Dr. Anawalt urges urologists to be attuned to the possibility of anabolic steroid use even in unlikely suspects. “Anabolic steroid abuse is an everyday abuse problem,” he affirms. “Oftentimes the users aren’t athletes or bodybuilders; they can just be average Joes who want to look a little more muscular. Doctors may be seeing these folks and not recognizing them.”
He also points out that since steroid use among high school students is currently close to 5%, urologists are going to be seeing many of these boys when they reach their 20s and 30s and come in seeking help for infertility. “You might not necessarily think to ask, ‘Oh, did you used to use anabolic steroids?’ So it’s important to be aware of this possibility.”
In most commercially available assays the ballpark normal ranges for LH and FSH is 1-10 IU/L. An LH or an FSH level less than 1 IU/L should be cause for concern, Dr. Anawalt says. “In a young man, that means one of two things: a problem with the hypothalamus-pituitary, or a problem of taking drugs that are turning off LH and FSH. And a lot of these guys taking anabolic steroids will have testosterone levels lower than the typical range of 300 to 1,000 ng/dL because they are not taking testosterone.”
To avoid feeling depressed, fatigued, and—in Anawalt’s words—“just kind of crummy” in the
course of discontinuing anabolic steroid use, the patient may benefit from being weaned off the substances. The trick is to find a regimen that combines a shorter half-life and a much lower dosage. “Many of the anabolic steroids being used non-medically have a very long half-life, whereas I’ll give the person a testosterone patch with a short half-life that washes out pretty quickly, to help wean them off,” Dr. Anawalt explains. “And, they’re often using prodigious doses of androgenic steroids. In one study people were taking 10 to 12 times the normal replacement dose.”
Instead, Dr. Anawalt gives a replacement dose of 1 to 1.5 times the usual replacement dosage for the treatment of male hyogonadism. “So it’s a big drop, but it doesn’t make the patient feel quite so bad. It’s a way to gently bring him back down to normal without letting him go cold-turkey.”

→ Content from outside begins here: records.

(** ** What is printed is ASCII and does not look like two requests *)
Definition ascii_char (c : ascii) : Prop := 0 < code c < 128.
Lemma commas_all (P : ascii → Prop) l : P (char 44) → Forall (Forall P) l → Forall P (commas l).
Proof.
  intros Hc. induction 1 as [|s l Hs Hl IH]; [constructor|]. destruct l as [|s' l]; [done|].
  change (commas (s :: s' :: l)) with (s ++ char 44 :: commas (s' :: l)). apply Forall_app. split; [done|]. by constructor.
Qed.
Lemma print_string_ascii s : printable s → Forall ascii_char (print_string s).
Proof.
  intros Hs. unfold print_string. constructor; [by vm_compute|]. apply Forall_app. split; [|repeat constructor; by vm_compute].
  unfold escape_string. apply Forall_concat, Forall_fmap. unfold printable in Hs. apply forallb_True in Hs. eapply Forall_impl; [exact Hs|].
  intros c Hc. apply andb_True in Hc as [H1 H2]. apply Is_true_true, Z.leb_le in H1, H2. cbn. unfold escape_char, ascii_char.
  assert (Hcc : 0 < code c < 128) by lia. destruct (_ || _); repeat constructor; try lia. all: by vm_compute.
Qed.
Lemma dec_digits_ascii fuel n acc : 0 ≤ n → Forall ascii_char acc → Forall ascii_char (dec_digits fuel n acc).
Proof.
  revert n acc. induction fuel as [|fuel IH]; intros n acc Hn Ha; [done|]. cbn [dec_digits].
  assert (Hd : ∀ d, 0 ≤ d < 10 → ascii_char (char (48 + d))) by (intros d Hd; unfold ascii_char; rewrite code_char; lia).
  destruct (Z.ltb_spec n 10); [constructor; [apply Hd; lia|done]|].
  apply IH; [apply Z.div_pos; lia|]. constructor; [apply Hd, Z.mod_pos_bound; lia|done].
Qed.
Lemma print_ascii v : plain v → Forall ascii_char (print v).
Proof.
  induction v as [ |b|z|t|s|l IH|m IH] using json_ind'; cbn [plain print]; intros Hp; try done.
  - repeat constructor; by vm_compute.
  - destruct b; repeat constructor; by vm_compute.
  - unfold dec. destruct (Z.ltb_spec z 0); [constructor; [by vm_compute|]|]; apply dec_digits_ascii; (lia || constructor).
  - by apply print_string_ascii.
  - constructor; [by vm_compute|]. apply Forall_app. split; [|repeat constructor; by vm_compute].
    apply commas_all; [by vm_compute|]. apply forallb_True in Hp. apply Forall_fmap. rewrite Forall_forall in *. intros v Hv. by apply IH, Hp.
  - constructor; [by vm_compute|]. apply Forall_app. split; [|repeat constructor; by vm_compute].
    apply andb_True in Hp as [Hp _]. apply forallb_True in Hp. rewrite Forall_forall in IH, Hp.
    apply commas_all; [by vm_compute|]. apply Forall_fmap, Forall_forall. intros [k v] Hv. specialize (Hp _ Hv). apply andb_True in Hp as [Hk Hpv].
    unfold print_member. apply Forall_app. split; [by apply print_string_ascii|]. constructor; [by vm_compute|]. by apply (IH _ Hv).
Qed.
(** A text after another that begins with neither brace. *)
Lemma unsplit_then p a c b : unsplit p a → code c ≠ 123 → code c ≠ 125 → unsplit false b → unsplit p (a ++ c :: b).
Proof.
  intros Ha H1 H2 Hb. revert p Ha. induction a as [|x a IH]; intros p Ha; cbn [app unsplit] in *.
  - rewrite (proj2 (Z.eqb_neq _ _) H1), (proj2 (Z.eqb_neq _ _) H2), andb_false_r. done.
  - apply andb_True in Ha as [Hx Ha]. apply andb_True. split; [done|]. by apply IH.
Qed.
Lemma unsplit_close p a : unsplit p a → unsplit p (a ++ [char 125]).
Proof.
  revert p. induction a as [|x a IH]; intros p Ha; cbn [app unsplit] in *; [by destruct p|].
  apply andb_True in Ha as [Hx Ha]. apply andb_True. split; [done|]. by apply IH.
Qed.
Lemma unsplit_plain s : Forall (λ c, code c ≠ 125) s → unsplit false s.
Proof.
  induction 1 as [|c s Hc _ IH]; [done|]. cbn [unsplit andb negb]. by rewrite (proj2 (Z.eqb_neq _ _) Hc).
Qed.
Lemma unsplit_commas l : Forall (λ s, unsplit false s) l → unsplit false (commas l).
Proof.
  induction 1 as [|s l Hs Hl IH]; [done|]. destruct l as [|s' l]; [done|].
  change (commas (s :: s' :: l)) with (s ++ char 44 :: commas (s' :: l)). by apply unsplit_then; [| | |exact IH].
Qed.
Lemma print_string_unsplit s : no_brace s → Forall (λ c, code c ≠ 125) (print_string s).
Proof.
  intros Hs. unfold print_string. constructor; [done|]. apply Forall_app. split; [|by repeat constructor].
  unfold escape_string. apply Forall_concat, Forall_fmap. unfold no_brace in Hs. apply forallb_True in Hs. eapply Forall_impl; [exact Hs|].
  intros c Hc. apply negb_True in Hc. cbn. assert (code c ≠ 125) by (intros E; rewrite E in Hc; done).
  unfold escape_char. destruct (_ || _); by repeat constructor.
Qed.
Lemma dec_unsplit z : is_int z → Forall (λ c, code c ≠ 125) (dec z).
Proof.
  intros Hz%is_int_range. unfold dec, INT_MAX in *.
  assert (H : ∀ fuel n acc, 0 ≤ n → Forall (λ c, code c ≠ 125) acc → Forall (λ c, code c ≠ 125) (dec_digits fuel n acc)).
  { assert (Hd : ∀ d, 0 ≤ d < 10 → code (char (48 + d)) ≠ 125) by (intros d Hd; rewrite code_char; lia).
    induction fuel as [|fuel IH]; intros n acc Hn Ha; [done|]. cbn [dec_digits].
    destruct (Z.ltb_spec n 10); [constructor; [apply Hd; lia|done]|].
    apply IH; [apply Z.div_pos; lia|]. constructor; [apply Hd, Z.mod_pos_bound; lia|done]. }
  destruct (Z.ltb_spec z 0); [constructor; [by vm_compute|]|]; apply H; (lia || constructor).
Qed.
Lemma print_unsplit v : plain v → tame v → unsplit false (print v).
Proof.
  induction v as [ |[]|z|t|s|l IH|m IH] using json_ind'; cbn [plain tame print]; intros Hp Ht; try done.
  - by apply unsplit_plain, dec_unsplit.
  - by apply unsplit_plain, print_string_unsplit.
  - change (char 91 :: commas (map print l) ++ [char 93]) with ([char 91] ++ (commas (map print l) ++ [char 93])).
    cbn [app unsplit]. apply andb_True. split; [done|]. apply unsplit_then; [|done|done|done]. apply unsplit_commas, Forall_fmap.
    apply forallb_True in Hp, Ht. rewrite Forall_forall in *. intros v Hv. apply IH; [done|by apply Hp|by apply Ht].
  - cbn [unsplit]. apply andb_True. split; [done|]. apply unsplit_close, unsplit_commas, Forall_fmap. apply andb_True in Hp as [Hp _].
    apply forallb_True in Hp, Ht. rewrite Forall_forall in *. intros [k v] Hv. specialize (Hp _ Hv). specialize (Ht _ Hv).
    apply andb_True in Hp as [_ Hp]. apply andb_True in Ht as [Hk Ht]. cbn [fst snd] in *.
    change (unsplit false (print_string k ++ char 58 :: print v)). apply unsplit_then; [by apply unsplit_plain, print_string_unsplit|done|done|]. by apply (IH _ Hv).
Qed.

Men who are anxious to impregnate their partner are not candidates for this type of approach because the high doses of testosterone involved will quell sperm production, Dr. Anawalt says.

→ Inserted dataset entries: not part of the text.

(** A new packet for the worker, and the task. *)
Definition push_command (c : Z) (done : WORK_CMD_AFTER_DONE) : RM (RPC_SRV_RESULT * Z) :=
  on_worker (
    pWorkData ← on_work (OBJECT_MEM_NEW (λ os, (tm_new_data os, OData)));
    '(r, id) ← push_task tm_rev tm_malloc_w tm_malloc_i tm_new_task tm_new_inprog c (Some pWorkData) done;
    if r =? 0 then mret (RPC_SRV_RESULT_IN_PROG, id)
    else on_work (OBJ_MEM_DELETE (Some pWorkData));; mret (RPC_SRV_RESULT_FAIL, id)).
Definition trigger (c : Z) (done : WORK_CMD_AFTER_DONE) (D : comm) : step :=
  p ← packet_of D;
  '(r, id) ← push_command c done;
  p ← of_opt (set_task_id id p);
  worked_with r p D.
Definition process_get_task_status (D : comm) : step :=
  p ← packet_of D;
  id ← of_opt (task_id p);
  taskSts ← on_worker (get_task_status tm_rev id);
  t ← of_opt (rpc_server_result_table !! result_code taskSts);
  worked_with RPC_SRV_RESULT_SUCCESS (RPCMGR_TASK_STS_PACKET (Some id) (Some (str t))) D.
Definition process_rpc_server_version (D : comm) : step :=
  q ← req_of D;
  if decide (action q = RPC_SRV_ACT_READ) then
    v ← gets svnVersion; worked_with RPC_SRV_RESULT_SUCCESS (RPCMGR_INTEGER_PACKET (Some v)) D
  else worked RPC_SRV_RESULT_ACTION_NOT_ALLOWED D.
Definition process_trigger_datasave : comm → step := trigger EJSON_RPCGMGR_TRIGGER_DATASAVE WORK_CMD_AFTER_DONE_PRESERVE.
Definition process_shutdown_service (D : comm) : step :=
  s ← gets shutdown_support;
  if negb s then worked RPC_SRV_RESULT_FEATURE_UNSUPPORTED D else
  q ← req_of D;
  if decide (action q = RPC_SRV_ACT_WRITE) then trigger EJSON_RPCGMGR_SHUTDOWN_SERVICE WORK_CMD_AFTER_DONE_DELETE D
  else worked RPC_SRV_RESULT_ACTION_NOT_ALLOWED D.
Definition process_reset_task_sts (D : comm) : step := r ← on_worker (reset_task_id_and_chain tm_rev); worked r D.
Definition process_get_ready_status (D : comm) : step :=
  v ← gets ServiceReadyFlag; worked_with RPC_SRV_RESULT_SUCCESS (RPCMGR_READY_STS_PACKET (Some v)) D.
Definition process_get_debug_logging (D : comm) : step :=
  b ← gets ServiceDebugFlag;
  worked_with RPC_SRV_RESULT_SUCCESS
    (RPCMGR_DEBUG_LOG_PACKET (Some (if b : bool then EJSON_RPCGMGR_FLAG_STATE_ENABLE else EJSON_RPCGMGR_FLAG_STATE_DISABLE))) D.
Definition setRpcDebugLogFlag (b : bool) : RM unit := l ← gets logmsg; modify (set_logmsg (map (λ _, b) l)).
Definition process_set_debug_logging (D : comm) : step :=
  p ← packet_of D;
  v ← of_opt (task_id p);
  if v =? EJSON_RPCGMGR_FLAG_STATE_DISABLE then modify (set_debug false);; setRpcDebugLogFlag false;; worked RPC_SRV_RESULT_SUCCESS D
  else if v =? EJSON_RPCGMGR_FLAG_STATE_ENABLE then modify (set_debug true);; setRpcDebugLogFlag true;; worked RPC_SRV_RESULT_SUCCESS D
  else worked RPC_SRV_RESULT_ARG_ERROR D.
Definition process_trigger_factory_store : comm → step := trigger EJSON_RPCGMGR_TRIGGER_FACTORY_STORE WORK_CMD_AFTER_DONE_PRESERVE.
Definition process_trigger_factory_restore : comm → step := trigger EJSON_RPCGMGR_TRIGGER_FACTORY_RESTORE WORK_CMD_AFTER_DONE_PRESERVE.
Definition process_trigger_run : comm → step := trigger EJSON_RPCGMGR_TRIGGER_RUN WORK_CMD_AFTER_DONE_PRESERVE.
(** The identifier of the task is written over the state that was asked for, and
    the worker gets a packet without it. *)
Definition process_set_devop_state : comm → step := trigger EJSON_RPCMGR_SET_DEVOP_STATE WORK_CMD_AFTER_DONE_PRESERVE.

(** The members that the event manager reads; those it does not read are 0. *)
Definition process_event_subscribe (D : comm) : step :=
  p ← packet_of D;
  match p with
  | EVENT_PACKET (Some t) (Some n) (Some e) _ (Some d) (Some i) (Some ip) x y =>
      '(r, tok) ← on_events (EvntMgr.process_event_subscribe (MkPacket t n e 0 d i ip 0 0));
      worked_with r (EVENT_PACKET (Some t) (Some n) (Some e) tok (Some d) (Some i) (Some ip) x y) D
  | _ => oops
  end.
Definition process_event_unsubscribe (D : comm) : step :=
  p ← packet_of D;
  match p with
  | EVENT_PACKET _ _ _ (Some t) _ _ _ _ _ => r ← on_events (EvntMgr.process_event_unsubscribe (MkPacket 0 0 0 t 0 0 [] 0 0)); worked r D
  | _ => oops
  end.
Definition process_event_notify (D : comm) : step :=
  p ← packet_of D;
  match p with
  | EVENT_PACKET _ _ (Some e) _ _ _ _ (Some x) (Some y) => r ← on_events (EvntMgr.process_event_notify (MkPacket 0 0 e 0 0 0 [] x y)); worked r D
  | _ => oops
  end.
Definition process_event_process (D : comm) : step :=
  p ← packet_of D;
  match p with
  | EVENT_PACKET (Some t) _ (Some e) _ _ _ _ (Some x) (Some y) => r ← on_events (EvntMgr.process_event_process (MkPacket t 0 e 0 0 0 [] x y)); worked r D
  | _ => oops
  end.

(** The calls that the service itself handles, if one of the attached objects
    says so. *)
Definition getCmnRpcHandler : option (ADJsonRpcMgrConsumer X A) := find cmnrpchandler rpclist.
Definition ProcessWorkCmnRpc (D : comm) : step :=
  match getCmnRpcHandler with None => mret (-1, D) | Some h => v_ProcessWork h D (cmd_index D) end.
Definition CmnRpcHandler (c : Z) (pWorkData : ptr) : RM RPC_SRV_RESULT :=
  match getCmnRpcHandler with None => mret RPC_SRV_RESULT_FEATURE_UNSUPPORTED | Some h => v_ProcessWorkAsync h c pWorkData end.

Anabolic steroid users may be at increased risk for hepatopathy, cardiovascular disease, and cholesterol problems. “Urologists could order a fasting lipid panel for these patients to determine whether there are any significant abnormalities,” suggests Dr. Anawalt. “Or they may choose to refer the patient to an endocrinologist for such testing. Either way, the key to it is to be aware of the potential for health problems and to recognize that you have to address them.”